What the task requires =>
Repeat, please, only the lines from the top of the data down to the line with "intros H Ht Hk Hn."; include both of those lines.

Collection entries
- - -
Lemma wildcard_spec t p : ok p -> tokens !! cursor p = Some t -> token_kind t = TIdentifier "_" ->
  spec (let! _ := advance tokens in ret (mkPattern PWildcard (token_span t))) p
    (fun pat ts _ => DerivesBinder ts pat).
Proof.
  intros H Ht Hk. eapply spec_advance with (t := t); [side..|by rewrite Hk|]. intros p1 A1 _.
  apply spec_ret; [side|]. by apply derives_wildcard.
Qed.

Lemma binder_spec t name p : ok p -> tokens !! cursor p = Some t -> token_kind t = TIdentifier name -> name <> "_" ->
  spec (let! (binding, span) := binding_name tokens in ret (mkPattern (PBinder binding) span)) p
    (fun pat ts _ => DerivesBinder ts pat).
Proof.
  intros H Ht Hk Hn. eapply spec_binding_name; [side..|]. intros t' name' p1 Hk' Hr A1 _.
  assert (t' = t) as ->.
  { destruct (after_reads _ _ _ _ A1) as [E _]. rewrite (drop_S _ _ _ Ht) in E. by injection E. }
  rewrite Hk in Hk'. injection Hk' as <-. apply spec_ret; [side|]. by apply derives_binder.
Qed.

Lemma list_pattern_part_spec p : ok p ->
  spec (list_pattern_part tokens) p (fun pat ts _ => DerivesBinder ts pat).
Proof.
  intros H. unfold list_pattern_part. eapply spec_current; [side..|]. intros t Ht.
  destruct (token_kind t) eqn:Hk; try (by eapply spec_fail). case_bool_decide as Hd; [subst; by apply wildcard_spec|].
  destruct (variant_of value); [by eapply spec_fail|]. by eapply binder_spec.
Qed.

Lemma list_shape_spec {A} start p (Q : A -> list Token -> Z -> Prop) : ok p -> spec (list_shape tokens start) p Q.
Proof. intros H. eapply spec_current; [side..|]. intros t _. by eapply spec_fail. Qed.

Lemma derives_binder_span ts p : DerivesBinder ts p -> pattern_span p = over ts /\ ts <> [].
Proof. destruct 1; cbn; by rewrite over_one. Qed.

Lemma derives_pattern_span ts p : DerivesPattern ts p -> pattern_span p = over ts /\ ts <> [].
Proof. destruct 1 as [ts p HB| | | |]; [by apply derives_binder_span|cbn; by rewrite ?over_one..]. Qed.

Lemma list_pattern_spec p : ok p ->
  spec (list_pattern tokens) p (fun pat ts _ => DerivesPattern ts pat).
Proof.
  intros H. unfold list_pattern. eapply spec_expect; [side..|]. intros o p1 Ho A1 _.
  unfold consume_span. eapply spec_bind with (Q1 := fun e ts _ =>
    match e with Some span => exists c, ts = [c] /\ token_kind c = TRightBracket /\ span = token_span c
               | None => ts = [] end).
  { eapply spec_check; [side..|]. intros t Ht. case_bool_decide as Hk.
    - eapply spec_advance with (t := t); [side..|by rewrite Hk|]. intros p2 A2 _. apply spec_ret; [side|]. by exists t.
    - by apply spec_ret; [side|]. }
  intros [span|] ts p2 A2 HE.
  { destruct HE as (c & -> & Hc & ->). apply spec_ret; [side|]. cbn [app].
    replace (span_join _ _) with (over [o; c]) by done. by apply derives_empty_list. }
  subst ts. cbn [app]. eapply spec_bind; [apply list_pattern_part_spec; side|].
  cbn. intros head hs p3 A3 HB.
  eapply spec_consume; [side..| |]; cbn iota.
  2: { intros t p4 _ _ A4 _. apply list_shape_spec. side. }
  intros comma p4 Hc A4 _. eapply spec_consume; [side..| |]; cbn [negb]; cbn iota.
  2: { intros t p5 _ _ A5 _. apply list_shape_spec. side. }
  intros dots p4' Hd A4' _. eapply spec_bind; [apply list_pattern_part_spec; side|].
  cbn. intros tail us p5 A5 HT. destruct (same_binder head tail) eqn:Hs; [eapply spec_fail; side|].
  eapply spec_check; [side..|]. intros t Ht. case_bool_decide as Hk; cbn [negb]; [|apply list_shape_spec; side].
  eapply spec_advance with (t := t); [side..|by rewrite Hk|]. intros p6 A6 _. apply spec_ret; [side|].
  pose proof (derives_cons o hs head comma dots us tail t Ho HB Hc Hd HT Hs Hk) as HP. cbn in HP |- *.
  rewrite over_cons in HP by nonempty.
  assert (forall ts, over (ts ++ comma :: dots :: us ++ [t]) = span_join (over (ts ++ comma :: dots :: us)) (token_span t)) as E.
  { intros l. rewrite app_comm_cons, app_comm_cons, app_assoc. apply over_snoc. nonempty. }
  rewrite E, span_join_assoc' in HP. exact HP.
Qed.

Lemma fails_at_current {A} (f : Token -> Diagnostic) p (Q : A -> list Token -> Z -> Prop) : ok p ->
  spec (let! token := current tokens in fail (f token)) p Q.
Proof. intros H. eapply spec_current; [side..|]. intros t _. by eapply spec_fail. Qed.

Section Deeper.
Context (pattern' : Parse Pattern) (p0 : Parser).
Hypothesis Hpattern : forall q, ok q -> depth p0 < depth q -> spec pattern' q (fun pat ts _ => DerivesPattern ts pat).

Lemma payload_spec variant t p1 : token_kind t = TIdentifier (variant_str variant) -> variant <> VNone ->
  ok p1 -> depth p1 = depth p0 ->
  spec (payload_pattern tokens pattern' variant (token_span t)) p1
    (fun pat ts _ => DerivesPattern ([t] ++ ts) pat).
Proof.
  intros Hk Hv H D. unfold payload_pattern. eapply spec_check; [side..|]. intros o Ho.
  case_bool_decide as Hp; cbn [negb]; [|by apply fails_at_current].
  eapply spec_advance with (t := o); [side..|by rewrite Hp|]. intros p2 A2 _.
  eapply spec_bind; [eapply spec_nested; [side..|]; intros q E Hq; eapply spec_mono; [apply Hpattern; [done|]|]|].
  - pose proof (after_depth _ _ _ _ A2). pose proof (entered_depth _ _ E). lia.
  - intros pat ts pk HD _. exact HD.
  - cbn. intros pat ts p3 A3 HD. eapply spec_expect; [side..|]. intros c p4 Hc A4 _. apply spec_ret; [side|].
    pose proof (derives_payload t variant o ts pat c Hk Hv Hp HD Hc) as HP. cbn in HP |- *.
    rewrite over_cons in HP by done. rewrite app_comm_cons, over_snoc in HP by done.
    by rewrite span_join_assoc' in HP.
Qed.

Lemma variant_pattern_from_spec variant t p : ok p -> depth p = depth p0 ->
  tokens !! cursor p = Some t -> token_kind t = TIdentifier (variant_str variant) ->
  spec (variant_pattern_from tokens pattern' variant (token_span t)) p (fun pat ts _ => DerivesPattern ts pat).
Proof.
  intros H D Ht Hk. unfold variant_pattern_from. eapply spec_advance with (t := t); [side..|by rewrite Hk|].
  intros p1 A1 _. assert (depth p1 = depth p0) by (pose proof (after_depth _ _ _ _ A1); lia).
  destruct variant; [by apply payload_spec; [..|side|]| |by apply payload_spec; [..|side|]|by apply payload_spec; [..|side|]].
  eapply spec_check; [side..|]. intros o Ho. case_bool_decide; [apply fails_at_current; side|].
  apply spec_ret; [side|]. by apply derives_none.
Qed.

Lemma pattern_body_spec p : ok p -> depth p = depth p0 ->
  spec (pattern_body tokens pattern') p (fun pat ts _ => DerivesPattern ts pat).
Proof.
  intros H D. unfold pattern_body. eapply spec_current; [side..|]. intros t Ht.
  destruct (token_kind t) eqn:Hk; try (by eapply spec_fail); [|by apply list_pattern_spec].
  eapply spec_ahead. destruct (variant_of value) as [variant|] eqn:Hv.
  { apply variant_pattern_from_spec; [done|done|done|]. by rewrite Hk, (variant_of_str _ _ Hv). }
  case_bool_decide as Hd; [subst|case_bool_decide; [by eapply spec_fail|]].
  - eapply spec_mono; [by apply wildcard_spec|]. intros pat ts pk. apply derives_pattern_binder.
  - eapply spec_mono; [by eapply binder_spec|]. intros pat ts pk. apply derives_pattern_binder.
Qed.
End Deeper.

Lemma pattern_at_spec fuel : forall p, ok p -> MAX_NESTING_DEPTH - depth p < Z.of_nat fuel ->
  spec (pattern_at tokens fuel) p (fun pat ts _ => DerivesPattern ts pat).
Proof.
  induction fuel as [|fuel IH]; intros p H Hf; [destruct (ok_depth _ _ H); lia|].
  apply (pattern_body_spec _ p); [|done|done]. intros q Hq D. apply IH; [done|lia].
Qed.

Lemma pattern_spec p : ok p -> spec (pattern tokens) p (fun pat ts _ => DerivesPattern ts pat).
Proof. intros H. apply pattern_at_spec; [done|]. destruct (ok_depth _ _ H). unfold DEPTH_FUEL, MAX_NESTING_DEPTH. lia. Qed.

Lemma spec_at_variant {B} (k : bool -> Parse B) p (Q : B -> list Token -> Z -> Prop) : ok p ->
  (forall b, spec (k b) p Q) -> spec (let! b := at_variant_pattern tokens in k b) p Q.
Proof.
  intros H Hk. destruct (token_at _ _ Hlex (cursor p)) as (t & Ht & _); [apply H|].
  unfold ParserLogic.spec, wp, bind, at_variant_pattern, current, ahead, parser, ret. cbn. unfold bind. rewrite Ht. apply Hk.
Qed.

(** What follows the name of a variant after [let]. *)
Lemma payload_binding_spec variant t p : token_kind t = TIdentifier (variant_str variant) -> variant <> VNone -> ok p ->
  spec (payload_binding tokens variant (token_span t)) p (fun binding ts _ =>
    DerivesVariantPattern ([t] ++ ts) (mkVariantPattern variant binding (over ([t] ++ ts)))).
Proof.
  intros Hk Hv H. unfold payload_binding. eapply spec_consume; [side..| |]; cbn [negb]; cbn iota.
  2: { intros t' p1 _ _ A1 _. apply fails_at_current. side. }
  intros o p1 Ho A1 _. apply spec_at_variant; [side|]. intros b. eapply spec_check; [side..|]. intros t' _.
  destruct (b || _); [apply fails_at_current; side|].
  eapply spec_binding_name; [side..|]. intros n name p2 Hn Hr A2 _. cbn iota.
  eapply spec_expect; [side..|]. intros c p3 Hc A3 _. apply spec_ret; [side|]. by apply derives_let_some.
Qed.

Lemma variant_binding_spec variant t p : token_kind t = TIdentifier (variant_str variant) -> ok p ->
  spec (variant_binding tokens variant (token_span t)) p (fun binding ts _ =>
    DerivesVariantPattern ([t] ++ ts) (mkVariantPattern variant binding (over ([t] ++ ts)))).
Proof.
  intros Hk H. destruct variant; [by apply payload_binding_spec| |by apply payload_binding_spec..].
  eapply spec_check; [side..|]. intros o _. case_bool_decide; [by apply fails_at_current|].
  apply spec_ret; [done|]. by apply derives_let_none.
Qed.

Lemma variant_pattern_spec p : ok p ->
  spec (variant_pattern tokens) p (fun pat ts _ => DerivesVariantPattern ts pat).
Proof.
  intros H. unfold variant_pattern.
  eapply spec_bind with (Q1 := fun '(variant, span) ts _ => exists t, ts = [t]
    /\ token_kind t = TIdentifier (variant_str variant) /\ span = token_span t).
  { unfold variant_name. eapply spec_advance_any; [side..| |].
    - intros t _ Ek. rewrite Ek. by eapply spec_fail.
    - intros t p1 Ht _ A1 _. destruct (token_kind t) eqn:Hk; try (eapply spec_fail; side).
      destruct (variant_of value) eqn:Hv; [|eapply spec_fail; side]. apply spec_ret; [side|].
      exists t. by rewrite Hk, (variant_of_str _ _ Hv). }
  cbn. intros [variant span] ts p1 A1 (t & -> & Hk & ->).
  eapply spec_bind; [apply variant_binding_spec; [done|side]|]. cbn. intros binding us p2 A2 HD.
  destruct (last ([t] ++ us)) as [l|] eqn:El; [|by apply last_None in El].
  eapply spec_previous; [exact (after_trans _ _ _ _ _ _ A1 A2)|exact El|]. apply spec_ret; [side|].
  cbn [app]. rewrite app_nil_r. unfold over in HD. cbn [app head] in HD, El. by rewrite El in HD.
Qed.
End Patterns.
- - -
Written answer =>
Lemma wildcard_spec t p : ok p -> tokens !! cursor p = Some t -> token_kind t = TIdentifier "_" ->
  spec (let! _ := advance tokens in ret (mkPattern PWildcard (token_span t))) p
    (fun pat ts _ => DerivesBinder ts pat).
Proof.
  intros H Ht Hk. eapply spec_advance with (t := t); [side..|by rewrite Hk|]. intros p1 A1 _.
  apply spec_ret; [side|]. by apply derives_wildcard.
Qed.

Lemma binder_spec t name p : ok p -> tokens !! cursor p = Some t -> token_kind t = TIdentifier name -> name <> "_" ->
  spec (let! (binding, span) := binding_name tokens in ret (mkPattern (PBinder binding) span)) p
    (fun pat ts _ => DerivesBinder ts pat).
Proof.
  intros H Ht Hk Hn. eapply spec_binding_name; [side..|]. intros t' name' p1 Hk' Hr A1 _.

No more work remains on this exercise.